All applicants should be familiar with and sensitive to the special needs of the Indigenous community served by the ICLC. In particular, the successful candidate will have a demonstrated ability to serve Indigenous clients who have experienced past and ongoing trauma and intergenerational injustice, including within the legal system, and must be familiar with and have the necessary skills and experience for successful trauma-informed and decolonized approach to legal practice. A preference will be given to candidates who, by reason of their Indigenous identity, have knowledge of and previous success working with and representing Indigenous individuals, in addition to knowledge of and experience working with matters related to the Indian Act and its administration. Candidates must be able to work effectively in and contribute to a team setting. The anticipated start date for this position is no later than April 15, 2023 with the precise start date to be established through negotiation with the successful candidate.

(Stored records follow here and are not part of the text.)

Lemma property_store_then_read_witness :
  let w := mkWidget false None [] WTYPE_LABEL 0 0 10 10 1 None
             {[ PROP_TEXT := "Race"%string ]} in
  read_property (assign_property w PROP_ID "title"%string) PROP_ID
    = ("title"%string, assign_property w PROP_ID "title"%string) /\
  m_properties (assign_property w PROP_ID "title"%string) !! PROP_TEXT
    = Some "Race"%string /\
  (read_property (assign_property w PROP_ID "title"%string) PROP_TEXT).1
    = "Race"%string.
Proof.
  intros w.
  destruct (property_store_then_read w PROP_ID "title"%string) as [Hread Hframe].
  destruct (Hframe PROP_TEXT ltac:(discriminate)) as [Hlook Hval].
  split; [exact Hread | split].
  - rewrite Hlook. reflexivity.
  - rewrite Hval. reflexivity.
Defined.

(** ** Const accessors *)

(** *** C8 *)

(** C8: the const accessors are pure reads.  On every store and for every
    live widget, [isSelected] returns the [m_selected] member; for every
    [RibbonWidget], [getSelection] returns [m_selection] and
    [getRibbonType] returns [m_ribbon_type]; each call leaves the whole
    store, so every member of the widget and of its children, as it was. *)
Theorem const_accessors_pure (st : gmap addr Object) (this : addr) (o : Object) :
  st !! this = Some o ->
  isSelected this st = Ok (m_selected (base o), st) /\
  forall r : RibbonWidget, o = Obj_RibbonWidget r ->
    getSelection this st = Ok (m_selection r, st) /\
    getRibbonType this st = Ok (m_ribbon_type r, st).
Proof.
  intros Hthis. split.
  - unfold isSelected. by rewrite (bind_Ok _ _ _ _ _ (deref_live _ _ _ Hthis)).
  - intros r ->. unfold getSelection, getRibbonType.
    by rewrite !(bind_Ok _ _ _ _ _ (deref_ribbon_live _ _ _ Hthis)).
Qed.

Lemma const_accessors_pure_witness :
  isSelected 1%positive sample_store = Ok (false, sample_store) /\
  getSelection 1%positive sample_store = Ok (1, sample_store) /\
  getRibbonType 1%positive sample_store = Ok (RIBBON_TOOLBAR, sample_store).
Proof.
  destruct (const_accessors_pure sample_store 1%positive
              (Obj_RibbonWidget sample_ribbon) eq_refl) as [Hsel Hrib].
  destruct (Hrib sample_ribbon eq_refl) as [Hget Htype].
  split; [exact Hsel | split; [exact Hget | exact Htype]].
Defined.

(** ** Virtual handlers *)

(** *** C7 *)

(** C7: for a widget whose class does not override a handler, the inline
    body of [Widget] runs: [rightPressed], [leftPressed] and
    [mouseHovered] return [false] and [transmitEvent] returns [true]
    (leaving the originator string as passed); none of them changes the
    store, whatever the bodies of the overriding classes are. *)
Theorem base_handlers_default (B : Bodies) (st : gmap addr Object)
    (this : addr) (o : Object) :
  st !! this = Some o ->
  (overrides (class_of o) V_rightPressed = false ->
     rightPressed B this st = Ok (false, st)) /\
  (overrides (class_of o) V_leftPressed = false ->
     leftPressed B this st = Ok (false, st)) /\
  (overrides (class_of o) V_mouseHovered = false ->
     forall child, mouseHovered B this child st = Ok (false, st)) /\
  (overrides (class_of o) V_transmitEvent = false ->
     forall w originator,
       transmitEvent B this w originator st = Ok ((true, originator), st)).
Proof.
  intros Hthis.
  pose proof (deref_live _ _ _ Hthis) as Hd.
  repeat split.
  - intros Hov. unfold rightPressed. by rewrite (bind_Ok _ _ _ _ _ Hd), Hov.
  - intros Hov. unfold leftPressed. by rewrite (bind_Ok _ _ _ _ _ Hd), Hov.
  - intros Hov child. unfold mouseHovered. by rewrite (bind_Ok _ _ _ _ _ Hd), Hov.
  - intros Hov w originator. unfold transmitEvent.
    by rewrite (bind_Ok _ _ _ _ _ Hd), Hov.
Qed.

Lemma base_handlers_default_witness :
  rightPressed eager_bodies 2%positive sample_store = Ok (false, sample_store) /\
  leftPressed eager_bodies 2%positive sample_store = Ok (false, sample_store) /\
  mouseHovered eager_bodies 2%positive (Some 3%positive) sample_store
    = Ok (false, sample_store) /\
  transmitEvent eager_bodies 2%positive (Some 3%positive) "new"%string sample_store
    = Ok ((true, "new"%string), sample_store).
Proof.
  destruct (base_handlers_default eager_bodies sample_store 2%positive
              (sample_button (Some "new"%string) true) eq_refl)
    as (Hr & Hl & Hm & Ht).
  split; [exact (Hr eq_refl) | split; [exact (Hl eq_refl) | split]].
  - exact (Hm eq_refl (Some 3%positive)).
  - exact (Ht eq_refl (Some 3%positive) "new"%string).
Defined.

Due to the nature of the work and the clients served, preference will be given to Indigenous candidates with the objective of “the amelioration of conditions of disadvantaged individuals or groups who are disadvantaged because of Indigenous identity” (BC Human Rights Code, s. 42(1)(a)).


WHO WE ARE


The Peter A. Allard School of Law, one of Canada's leading law schools, is committed to excellence in legal education and research. As part of an outstanding public university, situated on traditional, ancestral and unceded Musqueam lands in one of the most open, diverse and beautiful places in the world, we offer an inspiring environment that combines rigorous professional legal education with an awareness of the role of law in society and a commitment to the rule of law and access to justice.
Further information about the Allard School of Law can be found at: http://www.allard.ubc.ca.


APPLICATION PROCEDURE


Applicants should submit electronically: a cover letter summarizing qualifications and interest in the position; a detailed curriculum vitae; and the names and contact information of three references by 4 p.m. Pacific on November 15, 2022; applications will be considered on a rolling basis. The committee will be reviewing applications as they arrive; early applications are encouraged. Applications should be submitted to:


Catalina Policzer
Peter A. Allard School of Law 1822 East Mall
Vancouver, BC, V6T 1Z1
e-mail: hr@allard.ubc.ca


For further information on the position or the Indigenous Community Legal Clinic, please contact Allard Law's Director of Experiential Learning, Professor Nikos Harris, KC (nharris@allard.ubc.ca); or the Indigenous Legal Studies Director, Professor Gordon Christie (christie@allard.ubc.ca).
The University of British Columbia hires on the basis of merit and is committed to employment equity. The Allard School of Law is strongly committed to diversity within its community and especially welcomes applications from visible minority group members, women, Aboriginal persons, persons with disabilities, members of sexual minority groups, and others who may contribute to further diversification of ideas. All qualified candidates are encouraged to apply; however, Canadians and permanent residents will be given priority.